> _Task_
Below are entries. Reproduce exactly the lines between the line holding "Theorem handleFileChange_ignores_non_images (B" and the line holding "rewrite (handleFileChange_ignores_non_images sampleBrowser", inclusive, and only those.

Collected data entries:
(** X16.  [handleGenerate] with a job role that is not blank.  Afterwards
    the view is not loading and the inputs are as they were.  Either the
    service returned a kit: it is stored, no error is left, both content
    keys have gone up by one and the Q&A tab is open on the kit's questions.
    Or the service threw: no kit is stored, the tab and the keys are as they
    were, and the error is a sentence of the classifier (the fallback
    "An unknown error occurred." is never used and the service's
    "Job role is required" never shown), which a data tab displays as the
    error message.  With a blank job role nothing is sent and only the error
    changes. *)
Theorem handleGenerate_outcomes (W : World) (a : View) (st : State) :
  let call := generateFullInterviewPrep W (jobRole a) (Some (jobDescription a))
                (Some (resume a)) st in
  let after := fst (handleGenerate W a st) in
  (blank (jobRole a) = true ->
   handleGenerate W a st = (setError (Some "Please enter a job role.") a, st)) /\
  (blank (jobRole a) = false ->
   snd (handleGenerate W a st) = snd call /\
   isLoading after = false /\
   isRefreshing after = isRefreshing a /\
   (jobRole after, jobDescription after, resume after)
   = (jobRole a, jobDescription a, resume a) /\
   ((exists data,
        fst call = Normal data /\
        prepData after = Some data /\ error after = None /\
        activeTab after = TabQA /\
        qaKey after = qaKey a + 1 /\ codingKey after = codingKey a + 1 /\
        renderContent after
        = InterviewPrepDisplay (fip_generalQuestions data) (fip_technicalQuestions data)
            (qaKey a + 1) (isRefreshing a)) \/
    (exists e0,
        fst call = Throw (handleApiError e0 "generateFullInterviewPrep") /\
        prepData after = None /\
        error after = Some (handleApiError_message e0) /\
        error after <> Some "An unknown error occurred." /\
        error after <> Some "Job role is required" /\
        activeTab after = activeTab a /\
        qaKey after = qaKey a /\ codingKey after = codingKey a /\
        (activeTab a = TabQA \/ activeTab a = TabPracticalChallenges ->
         renderContent after = ErrorMessage (handleApiError_message e0))))).
Proof.
  cbv zeta. unfold handleGenerate. split.
  - intros ->. reflexivity.
  - intros Hblank. rewrite Hblank. cbn [fst snd].
    destruct (generateFullInterviewPrep W (jobRole a) (Some (jobDescription a))
                (Some (resume a)) st) as [[data|e] s'] eqn:Hrun; cbn [fst snd].
    + do 4 (split; [reflexivity|]). left. exists data.
      repeat (split; [reflexivity|]). reflexivity.
    + do 4 (split; [reflexivity|]). right.
      apply generateFullInterviewPrep_throws in Hrun as [(Hb & _)|(_ & e0 & ->)];
        [congruence|].
      exists e0. do 3 (split; [reflexivity|]).
      cbn [handleGenerate_settled setIsLoading setError setPrepData error errorText
           handleApiError].
      split; [|split].
      * intros E. injection E as E.
        apply (classified_is_no_view_sentence e0 _) in E; [exact E|]. cbn [In]. tauto.
      * intros E. injection E as E.
        apply (classified_is_no_view_sentence e0 _) in E; [exact E|]. cbn [In]. tauto.
      * do 3 (split; [reflexivity|]).
        intros Htab. unfold renderContent.
        cbn [handleGenerate_settled setIsLoading setError setPrepData
             activeTab isLoading prepData error].
        destruct Htab as [-> | ->]; cbn [errorText handleApiError];
          now rewrite (classified_not_empty e0).
Qed.

Lemma handleGenerate_outcomes_witness :
  let W := scripted (Some "key") [] overloaded in
  let a := {| jobRole := "Backend Engineer"; jobDescription := EmptyString;
              resume := EmptyString; prepData := None; isLoading := false;
              isRefreshing := false; error := None; activeTab := TabHome;
              qaKey := 0; codingKey := 0 |} in
  isLoading (fst (handleGenerate W a initial)) = false /\
  error (fst (handleGenerate W a initial))
  = Some (msg_unexpected msg_service_unavailable).
Proof.
  cbv zeta.
  set (W := scripted (Some "key") [] overloaded).
  set (a := {| jobRole := "Backend Engineer"; jobDescription := EmptyString;
               resume := EmptyString; prepData := None; isLoading := false;
               isRefreshing := false; error := None; activeTab := TabHome;
               qaKey := 0; codingKey := 0 |}).
  destruct (proj2 (handleGenerate_outcomes W a initial) eq_refl) as (_ & Hl & _).
  split; [exact Hl|]. vm_compute. reflexivity.
Defined.
Lemma yielded_no_yield {Y} (t : list (Event Y)) : no_yield t → yielded t = [].
Proof.
  unfold no_yield, yielded. induction 1 as [|e t He _ IH]; [done|].
  destruct e; simpl in *; [done | discriminate].
Qed.

Lemma yielded_yields {Y} (h : gmap loc Obj) (ys : list Y) :
  yielded (fmap (λ y, EvYield y h) ys) = ys.
Proof. induction ys as [|y ys IH]; [done|]. cbn. by f_equal. Qed.

Lemma yielded_yields_fmap {Y A} (f : A → Y) (h : gmap loc Obj) (xs : list A) :
  yielded ((λ x, EvYield (f x) h) <$> xs) = f <$> xs.
Proof. induction xs as [|x xs IH]; [done|]. cbn. by f_equal. Qed.

(** A loop whose body cannot fail keeps an invariant that is indexed by the
    items already visited. *)
Lemma for_inv {Y A} (I : list A → Store Y → Prop) (all : list A) (body : A → M Y unit) :
  (∀ pre x post σ, all = pre ++ x :: post → I pre σ →
     ∃ σ', body x σ = (Ok (), σ') ∧ I (pre ++ [x]) σ') →
  ∀ xs pre σ, all = pre ++ xs → I pre σ →
     ∃ σ', for_ xs body σ = (Ok (), σ') ∧ I all σ'.
Proof.
  intros Hstep. induction xs as [|x xs IH]; intros pre σ Hall HI.
  - exists σ. rewrite app_nil_r in Hall. by subst.
  - destruct (Hstep pre x xs σ Hall HI) as (σ1 & Hrun & HI1).
    simpl. unfold bind. rewrite Hrun.
    apply (IH (pre ++ [x])); [|done]. by rewrite <- app_assoc.
Qed.

Lemma yield_from_run {Y} (ys : list Y) (σ : Store Y) :
  yield_from ys σ
  = (Ok (), mkStore (heap σ) (next_loc σ) (trace σ ++ fmap (λ y, EvYield y (heap σ)) ys)).
Proof.
  unfold yield_from. revert σ. induction ys as [|y ys IH]; intros [h n t]; simpl.
  - unfold ret. by rewrite app_nil_r.
  - unfold bind, yield. simpl. rewrite IH. simpl. by rewrite <- app_assoc.
Qed.

(** * The first loop of the managed function walker *)

Lemma add_method_fresh self (acc : list (Address * FH)) item (σ : Store FH) :
  DNTokenAddress item.1 ∉ dict_keys acc →
  add_method self acc item σ
  = (Ok (acc ++ table_of [handle_at self (next_loc σ) item]),
     mkStore (<[S (next_loc σ) := OSet ∅]> (<[next_loc σ := OSet ∅]> (heap σ)))
             (S (S (next_loc σ))) (trace σ)).
Proof.
  destruct item as [token method]. intros Hfresh.
  unfold add_method, bind, new_set, assert_. simpl.
  assert (dict_contains acc (DNTokenAddress token) = false) as ->.
  { apply not_true_iff_false. by rewrite dict_contains_true. }
  simpl. unfold ret. by rewrite dict_setitem_fresh.
Qed.
(** A selection that holds no image file is ignored without a message: no
    frame is added, the error is cleared and the loading flag is off again,
    whatever the readers do. *)
Theorem handleFileChange_ignores_non_images (B : Browser) (files : list File)
    (sched : list nat) (s : Session) :
  files <> [] ->
  (forall file, file ∈ files -> String.prefix "image/" (type file) = false) ->
  handleFileChange B (Some files) sched s = setLoading false (setError None s).
Proof.
  intros Hne Hnon.
  assert (Hlen : (0 < length files)%nat).
  { destruct files; [done | simpl; lia]. }
  assert (Hall : forall i file, files !! i = Some file ->
                   exists v, filePromise B file = Some (Resolve v)).
  { intros i file Hfile. exists None. apply filePromise_not_image.
    apply Hnon. by eapply list_elem_of_lookup_2. }
  destruct (runBatch_resolved B files Hlen Hall sched) as (vs & Hout & Hvs).
  { intros i file Hfile Himg.
    rewrite Hnon in Himg by (by eapply list_elem_of_lookup_2). discriminate. }
  rewrite normalizedInOrder_non_images in Hvs by done.
  apply fmap_nil_inv in Hvs.
  unfold handleFileChange. destruct files as [|f0 fs]; [done|].
  rewrite Hout, Hvs. unfold setLoading, setImages, setError; simpl.
  by rewrite app_nil_r.
Qed.

Lemma handleFileChange_ignores_non_images_witness :
  handleFileChange sampleBrowser
    (Some [ {| name := "notes.txt"; type := "text/plain" |} ]) [] withError
  = setError None withError.
Proof.
  rewrite (handleFileChange_ignores_non_images sampleBrowser
             [ {| name := "notes.txt"; type := "text/plain" |} ] [] withError).
  - reflexivity.
  - discriminate.
  - intros file Hin. apply list_elem_of_singleton in Hin as ->. reflexivity.
Defined.

Lemma newImages_insert_null (vs : list (option (option Frame))) (i : nat) :
  vs !! i = Some None -> newImages (<[i := Some None]> vs) = newImages vs.
Proof.
  unfold newImages. revert i.
  induction vs as [|v vs IH]; intros [|i] H; simplify_eq/=; [done|].
  by rewrite IH.
Qed.

Lemma newImages_insert_frame (vs : list (option (option Frame))) (i : nat)
    (f : Frame) :
  vs !! i = Some None ->
  newImages (<[i := Some (Some f)]> vs) ≡ₚ f :: newImages vs.
Proof.
  unfold newImages. revert i.
  induction vs as [|v vs IH]; intros [|i] H; simplify_eq/=; [done|].
  destruct v as [[g|]|]; simpl.
  - rewrite IH by done. apply Permutation_swap.
  - by apply IH.
  - by apply IH.
Qed.

Section FreshIds.
Local Open Scope nat_scope.
Variable B : Browser.
Variable files : list File.
Hypothesis randomUUID_inj : forall k1 k2,
  randomUUID B k1 = randomUUID B k2 -> k1 = k2.

Lemma newBatch_ids_inv (n : nat) : batch_ids_inv B (newBatch n).
Proof.
  assert (Hnil : newImages (replicate n None) = []).
  { unfold newImages. induction n as [|n IH]; [done|]. simpl. exact IH. }
  unfold batch_ids_inv. simpl. rewrite Hnil. split; [|split].
  - intros i Hi. apply lookup_replicate in Hi as [_ Hi].
    by apply lookup_replicate_2.
  - constructor.
  - intros f Hf. by apply elem_of_nil in Hf.
Qed.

> _Problem solution_
Theorem handleFileChange_ignores_non_images (B : Browser) (files : list File)
    (sched : list nat) (s : Session) :
  files <> [] ->
  (forall file, file ∈ files -> String.prefix "image/" (type file) = false) ->
  handleFileChange B (Some files) sched s = setLoading false (setError None s).
Proof.
  intros Hne Hnon.
  assert (Hlen : (0 < length files)%nat).
  { destruct files; [done | simpl; lia]. }
  assert (Hall : forall i file, files !! i = Some file ->
                   exists v, filePromise B file = Some (Resolve v)).
  { intros i file Hfile. exists None. apply filePromise_not_image.
    apply Hnon. by eapply list_elem_of_lookup_2. }
  destruct (runBatch_resolved B files Hlen Hall sched) as (vs & Hout & Hvs).
  { intros i file Hfile Himg.
    rewrite Hnon in Himg by (by eapply list_elem_of_lookup_2). discriminate. }
  rewrite normalizedInOrder_non_images in Hvs by done.
  apply fmap_nil_inv in Hvs.
  unfold handleFileChange. destruct files as [|f0 fs]; [done|].
  rewrite Hout, Hvs. unfold setLoading, setImages, setError; simpl.
  by rewrite app_nil_r.
Qed.

Lemma handleFileChange_ignores_non_images_witness :
  handleFileChange sampleBrowser
    (Some [ {| name := "notes.txt"; type := "text/plain" |} ]) [] withError
  = setError None withError.
Proof.
  rewrite (handleFileChange_ignores_non_images sampleBrowser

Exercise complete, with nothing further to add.